Return to Transcripts main page

CNN Newsroom

Syrian Troops Prepare for Attack on Aleppo; Race for the White House; Duterte Likens Himself to Hitler; Deutsche Bank Shares Rebound; Teen Makes Hijab Emoji. Aired 12-12:30a ET

Aired October 01, 2016 - 00:00   ET

THIS IS A RUSH TRANSCRIPT. THIS COPY MAY NOT BE IN ITS FINAL FORM AND MAY BE UPDATED.


[00:00:00]

(MUSIC PLAYING)

NATALIE ALLEN, CNN ANCHOR: Syrian government forces take advantage of a failed ceasefire as thousands of troops gather near the rebel-held side of Aleppo.

Donald Trump says he does not regret attacking a former beauty queen during a late-night Twitter rant five days after the debate.

Plus a major storm churns up the Atlantic. Hurricane Matthew gains a category five rating, threatening several Caribbean nations.

It's all ahead here on CNN NEWSROOM. We're live in Atlanta and thank you so much for joining us. I'm Natalie Allen.

(MUSIC PLAYING)

ALLEN: The battle for the besieged Syrian city of Aleppo is now intensifying. The U.S. estimates as many as 10,000 Syrian-led ground troops are gathering in advance of what may be a final assault by government forces against rebels holding part of the city.

Those left in Aleppo are already coping with devastation from months of heavy bombardment. On Friday, a man was rescued from being trapped beneath the rubble from an attack.

Here's a look at him being pulled out.
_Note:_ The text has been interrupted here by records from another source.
(** One user action or one settled request; [None] when the control is
    disabled (lines 147, 151, 163) or no such request is in flight. *)
Definition act (a : Action) (x : Session) : option Session :=
  match a with
  | SelectImage file =>
      Some {| ui := finalState (handleImageChange (Thrown:=Thrown) file (ui x)); inflight := inflight x |}
  | EditPrompt p =>
      if isLoading (ui x) then None
      else Some {| ui := finalState (setPrompt (Thrown:=Thrown) p (ui x)); inflight := inflight x |}
  | ClickGenerate =>
      if isLoading (ui x) || negb (isSome (originalImageFile (ui x)))
      then None
      else
        let r := handleSubmitSync (Thrown:=Thrown) (ui x) in
        Some {| ui := finalState r;
                inflight := match outcome r with
                            | inr (Some c) => inflight x ++ [c]
                            | _ => inflight x
                            end |}
  | Settle i =>
      match nth_error (inflight x) i with
      | Some c =>
          Some {| ui := finalState (handleSubmitAsync c (ui x));
                  inflight := removeNth i (inflight x) |}
      | None => None
      end
  end.

Fixpoint runActions (l : list Action) (x : Session) : option Session :=
  match l with
  | [] => Some x
  | a :: r =>
      match act a x with
      | Some y => runActions r y
      | None => None
      end
  end.

End Driving.

(* ================================================================= *)
(** ** The two services, after the specification *)

(** Modelled from the spec: the failure taxonomy of its sections 4 and 7
    (./utils/fileUtils and ./services/geminiService, which raise these
    failures, are not among the sources).  A failure has a kind and may carry
    a message. *)
Inductive FailureKind := ReadError | TransportError | NoImageInResponse.

Record Failure := mkFailure {
  kind : FailureKind;
  detail : option jsstring
}.

(** Modelled from the spec: the local file source of section 6, absent from
    the sources.  Reading a blob completes with its bytes or cannot
    complete. *)
Inductive ReadOutcome :=
| ReadCompletes
| ReadFails (msg : option jsstring).

Module ImageCodec.

(** Modelled from the spec: the radix-64 text encoding that section 4.1
    asks of ImageCodec (./utils/fileUtils is not among the sources), here the
    standard alphabet with [=] padding. *)
Definition pad : CodeUnit := 61%N.

Definition alphabet (i : N) : CodeUnit :=
  (if i <? 26 then 65 + i            (* A-Z *)
   else if i <? 52 then 97 + (i - 26)  (* a-z *)
   else if i <? 62 then 48 + (i - 52)  (* 0-9 *)
   else if i =? 62 then 43             (* + *)
   else 47)%N.                         (* / *)

Definition sextet (c : CodeUnit) : option N :=
  (if (65 <=? c) && (c <=? 90) then Some (c - 65)
   else if (97 <=? c) && (c <=? 122) then Some (c - 97 + 26)
   else if (48 <=? c) && (c <=? 57) then Some (c - 48 + 52)
   else if c =? 43 then Some 62
   else if c =? 47 then Some 63
   else None)%N.

(** Three bytes as one 24-bit number, and its four 6-bit digits. *)
Definition pack3 (a b c : N) : N := (a * 65536 + b * 256 + c)%N.
Definition pack4 (p q r s : N) : N := (p * 262144 + q * 4096 + r * 64 + s)%N.
Definition digit (k : N) (n : N) : CodeUnit := alphabet ((n / 64 ^ k) mod 64)%N.
Definition octet (k : N) (n : N) : option byte := Byte.of_N ((n / 256 ^ k) mod 256)%N.

(** Modelled from the spec: [encode] of section 4.1 on the raw bytes. *)
Fixpoint encode (bs : list byte) : jsstring :=
  match bs with
  | [] => []
  | [a] =>
      let n := pack3 (Byte.to_N a) 0 0 in
      [digit 3 n; digit 2 n; pad; pad]
  | [a; b] =>
      let n := pack3 (Byte.to_N a) (Byte.to_N b) 0 in
      [digit 3 n; digit 2 n; digit 1 n; pad]
  | a :: b :: c :: rest =>
      let n := pack3 (Byte.to_N a) (Byte.to_N b) (Byte.to_N c) in
      digit 3 n :: digit 2 n :: digit 1 n :: digit 0 n :: encode rest
  end.

Definition bytes1 (n : N) : option (list byte) :=
  match octet 2 n with
  | Some a => Some [a]
  | None => None
  end.

Definition bytes2 (n : N) : option (list byte) :=
  match octet 2 n, octet 1 n with
  | Some a, Some b => Some [a; b]
  | _, _ => None
  end.

Definition bytes3 (n : N) : option (list byte) :=
  match octet 2 n, octet 1 n, octet 0 n with
  | Some a, Some b, Some c => Some [a; b; c]
  | _, _, _ => None
  end.

(** Modelled from the spec: [decode] of sections 3 and 8, the inverse the
    round trip is stated with; [None] on text that is not an encoding. *)
Fixpoint decode (s : jsstring) : option (list byte) :=
  match s with
  | [] => Some []
  | c1 :: c2 :: c3 :: c4 :: rest =>
      match sextet c1, sextet c2 with
      | Some p, Some q =>
          if (c3 =? pad)%N then
            if (c4 =? pad)%N then
              match rest with
              | [] => bytes1 (pack4 p q 0 0)
              | _ :: _ => None
              end
            else None
          else
            match sextet c3 with
            | Some r =>
                if (c4 =? pad)%N then
                  match rest with
                  | [] => bytes2 (pack4 p q r 0)
                  | _ :: _ => None
                  end
                else
                  match sextet c4, decode rest with
                  | Some t, Some tail =>
                      match bytes3 (pack4 p q r t) with
                      | Some bs => Some (bs ++ tail)
                      | None => None
                      end
                  | _, _ => None
                  end
            | None => None
            end
      | _, _ => None
      end
  | _ => None
  end.

(** Modelled from the spec: ImageCodec.encode of section 4.1 (the
    [fileToBase64] of ./utils/fileUtils, not among the sources): the encoding
    of the blob's bytes with its declared media type, or ReadError. *)
Definition fileToBase64 (readBlob : File -> ReadOutcome) (f : File) : Failure + Encoded :=
  match readBlob f with
  | ReadCompletes => inr {| base64 := encode (fileBytes f); mimeType := fileType f |}
  | ReadFails msg => inl {| kind := ReadError; detail := msg |}
  end.

End ImageCodec.

Module EditRequestClient.

(** Modelled from the spec: a response part of section 4.2 and the
    glossary (./services/geminiService is not among the sources). *)
Inductive Part :=
| TextPart (text : jsstring)
| ImagePart (mediaType payload : jsstring)
| MetadataPart.

(** Modelled from the spec: the outcome of the single remote call. *)
Inductive RemoteOutcome :=
| Responded (parts : list Part)
| CallFailed (msg : option jsstring).

Record EditResult := mkEditResult {
  mediaType : jsstring;
  payload : jsstring
}.

Definition isImage (p : Part) : bool :=
  match p with
  | ImagePart _ _ => true
  | _ => false
  end.

(** Modelled from the spec: the response interpretation of section 4.2, a
    scan of the parts in order for the first image. *)
Fixpoint firstImage (parts : list Part) : option EditResult :=
  match parts with
  | [] => None
  | ImagePart m p :: _ => Some {| mediaType := m; payload := p |}
  | _ :: rest => firstImage rest
  end.

(** Modelled from the spec: EditRequestClient.requestEdit of section 4.2.
    [noImageText] is the message of the NoImageInResponse failure. *)
Definition requestEdit
    (remote : jsstring -> jsstring -> jsstring -> RemoteOutcome)
    (noImageText : jsstring)
    (image : Encoded) (instruction : jsstring) : Failure + EditResult :=
  match remote (base64 image) (mimeType image) instruction with
  | CallFailed msg => inl {| kind := TransportError; detail := msg |}
  | Responded parts =>
      match firstImage parts with
      | Some r => inr r
      | None => inl {| kind := NoImageInResponse; detail := Some noImageText |}
      end
  end.

(** Modelled from the spec: the [editImageWithPrompt] of
    ./services/geminiService as App.tsx calls it (line 68): the text it
    resolves to is used as the base64 payload of the result. *)
Definition editImageWithPrompt
    (remote : jsstring -> jsstring -> jsstring -> RemoteOutcome)
    (noImageText : jsstring)
    (b64 mime instruction : jsstring) : Failure + jsstring :=
  match requestEdit remote noImageText {| base64 := b64; mimeType := mime |} instruction with
  | inl e => inl e
  | inr r => inr (payload r)
  end.

End EditRequestClient.

(** The collaborators of section 6 and the client's message. *)
Record Collaborators := mkCollaborators {
  readBlob : File -> ReadOutcome;
  remoteEdit : jsstring -> jsstring -> jsstring -> EditRequestClient.RemoteOutcome;
  noImageText : jsstring
}.

(** The services of the component, as the specification describes them. *)
Definition specServices (w : Collaborators) : Services Failure :=
  {| message := fun e => inr (detail e);
     fileToBase64 := ImageCodec.fileToBase64 (readBlob w);
     editImageWithPrompt :=
       EditRequestClient.editImageWithPrompt (remoteEdit w) (noImageText w) |}.

(** What the client is asked when the selected file is submitted. *)
Definition requestFor (w : Collaborators) (f : File) (instruction : jsstring)
  : Failure + EditRequestClient.EditResult :=
  EditRequestClient.requestEdit (remoteEdit w) (noImageText w)
    {| base64 := ImageCodec.encode (fileBytes f); mimeType := fileType f |} instruction.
There are reports that at least 12 people died Friday after warplanes targeted a residential neighborhood. The World Health Organization says some 270,000 civilians remain stuck in Aleppo with dwindling supplies.

Our Nick Paton Walsh has a closer look at this city on the brink of collapse.

(BEGIN VIDEOTAPE)

NICK PATON WALSH, CNN SR. INTL. CORRESPONDENT: With the possibility of as many 10,000 Syrian-led fighters or troops near the rebel-held part of Eastern Aleppo, that is one U.S. estimate, there are potentially very dark days ahead for that area. Already under a pretty effective form of siege that's lapsed at times

but now seems to be depriving them of food but also intermittently of water as well; 300,000, by some suggestions, civilians trapped in that area.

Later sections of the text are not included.